Successful philanthropic development relies on finding a few major donors in the sea of prospects. In healthcare, grateful patient giving has become a key component of non-profit health system funding. Patients or their relatives may donate in response to the quality of care provided. Development officers rely on imperfect, and often inaccurate, estimates of prospect giving capacity to select the most likely candidates. Since the estimates are known to be error prone, development officers must engage in lengthy secondary research on potential prospects using many additional data sources. Although these data present opportunities to identify prospects more efficiently than using only giving capacity estimates and manual research, they present significant challenges to modeling.
The Challenge
The Solution
To address these challenges Elder Research started with a Data Discovery project to assess whether the data was sufficient to support predictive modeling. We created a model estimating the likelihood a patient will begin a philanthropic relationship with the health foundation. The figure below shows the relationship between a patient’s estimated capacity and predicted likelihood of giving.

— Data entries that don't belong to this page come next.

(** A clock reading before 2001-09-09 is written with fewer than ten
    digits. *)
Lemma format_d_at_most_nine_digits (now : Z) :
  0 <= now < 10 ^ 9 -> 1 <= len (format_d now) <= 9.
Proof.
  intros H. unfold format_d.
  assert (Hlt : (now <? 0) = false) by (apply Z.ltb_ge; lia).
  rewrite Hlt. unfold len.
  destruct (Z.eq_dec now 0) as [-> | Hz]; [vm_compute; split; discriminate|].
  assert (C : now < 10 \/ 10 <= now < 100 \/ 100 <= now < 1000
              \/ 1000 <= now < 10000 \/ 10000 <= now < 100000
              \/ 100000 <= now < 1000000 \/ 1000000 <= now < 10000000
              \/ 10000000 <= now < 100000000
              \/ 100000000 <= now < 1000000000) by lia.
  destruct C as [C | [C | [C | [C | [C | [C | [C | [C | C]]]]]]]].
  - digits_case 0%nat.
  - digits_case 1%nat.
  - digits_case 2%nat.
  - digits_case 3%nat.
  - digits_case 4%nat.
  - digits_case 5%nat.
  - digits_case 6%nat.
  - digits_case 7%nat.
  - digits_case 8%nat.
Qed.

Section SessionTickets.

(** [HMAC.new(key, msg, digestmod=SHA256).digest()]. *)
Variable HMAC_SHA256 : bytes -> bytes -> bytes.

(** Whether [AES.new(key, mode=AES.MODE_CBC, IV=iv)] accepts the key and
    the IV; PyCrypto raises [ValueError] otherwise. *)
Variable AES_new_ok : bytes -> bytes -> bool.

(** [encrypt] and [decrypt] of a CBC cipher object built from a key and an
    IV; [None] is PyCrypto's [ValueError]. *)
Variable AES_CBC_encrypt : bytes -> bytes -> bytes -> option bytes.
Variable AES_CBC_decrypt : bytes -> bytes -> bytes -> option bytes.

(** [const.SESSION_TICKET_LIFETIME]. *)
Variable SESSION_TICKET_LIFETIME : Z.

(** [mycrypto.weak_random] and [mycrypto.strong_random], threading the state
    of the random source. *)
Variable Rng : Type.
Variable weak_random : Z -> Rng -> bytes * Rng.
Variable strong_random : Z -> Rng -> bytes * Rng.

(** *** Calls to the primitives *)

Definition hmac_digest (key msg : bytes) : M bytes :=
  emit (HmacDigest key msg) ;;; ret (HMAC_SHA256 key msg).

(** A cipher object remembers its key and IV. *)
Definition aes_new (key iv : bytes) : M (bytes * bytes) :=
  emit (AesNew key iv) ;;;
  if AES_new_ok key iv then ret (key, iv) else raise ValueError.

Definition aes_encrypt (aes : bytes * bytes) (plain : bytes) : M bytes :=
  emit (AesEncrypt (fst aes) (snd aes) plain) ;;;
  match AES_CBC_encrypt (fst aes) (snd aes) plain with
  | Some c => ret c
  | None => raise ValueError
  end.

Definition aes_decrypt (aes : bytes * bytes) (cipher : bytes) : M bytes :=
  emit (AesDecrypt (fst aes) (snd aes) cipher) ;;;
  match AES_CBC_decrypt (fst aes) (snd aes) cipher with
  | Some p => ret p
  | None => raise ValueError
  end.

(** *** decryptTicket *)

Definition decryptTicket (g : Globals) (ticket : bytes)
    : M (option ProtocolState) :=
  py_assert (len ticket =? SESSION_TICKET_LENGTH) ;;;
  keyName <- global "keyName" (g_keyName g) ;;
  if negb (bytes_eqb (slice None (Some 16) ticket) keyName) then
    log_debug g "Ticket name not found. We are not dealing with a ticket." ;;;
    ret None
  else
    globalHMACKey <- global "globalHMACKey" (g_globalHMACKey g) ;;
    hmac <- hmac_digest globalHMACKey (slice None (Some (-32)) ticket) ;;
    if negb (bytes_eqb hmac (slice (Some (-32)) None ticket)) then
      log_debug g "Invalid HMAC. Probably no ticket." ;;;
      ret None
    else
      globalAESKey <- global "globalAESKey" (g_globalAESKey g) ;;
      aes <- aes_new globalAESKey (slice (Some 16) (Some 32) ticket) ;;
      plainTicket <- aes_decrypt aes (slice (Some 32) (Some (-32)) ticket) ;;
      let issueDate := slice None (Some 10) plainTicket in
      let identifier := slice (Some 10) (Some 28) plainTicket in
      if negb (bytes_eqb identifier IDENTIFIER) then
        log_error g "Invalid identifier. This could be a bug." ;;;
        ret None
      else
        let masterKey := slice (Some 28) (Some 44) plainTicket in
        ret (Some (ProtocolState_init masterKey (Some (PyStr issueDate)))).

Key to our solution was working collaboratively with development officers to understand their workflows, build credibility for analytics, and communicate model results effectively.
Results
Compared to the baseline process of looking first at patients with the highest giving capacity, our model found 20-30% more patients with a high likelihood of beginning a relationship with the foundation. If a development officer looks at the same number of patients each week, our model prioritizes patients for review by identifying 20- 30% more patients with a high likelihood of becoming a grateful patient donor.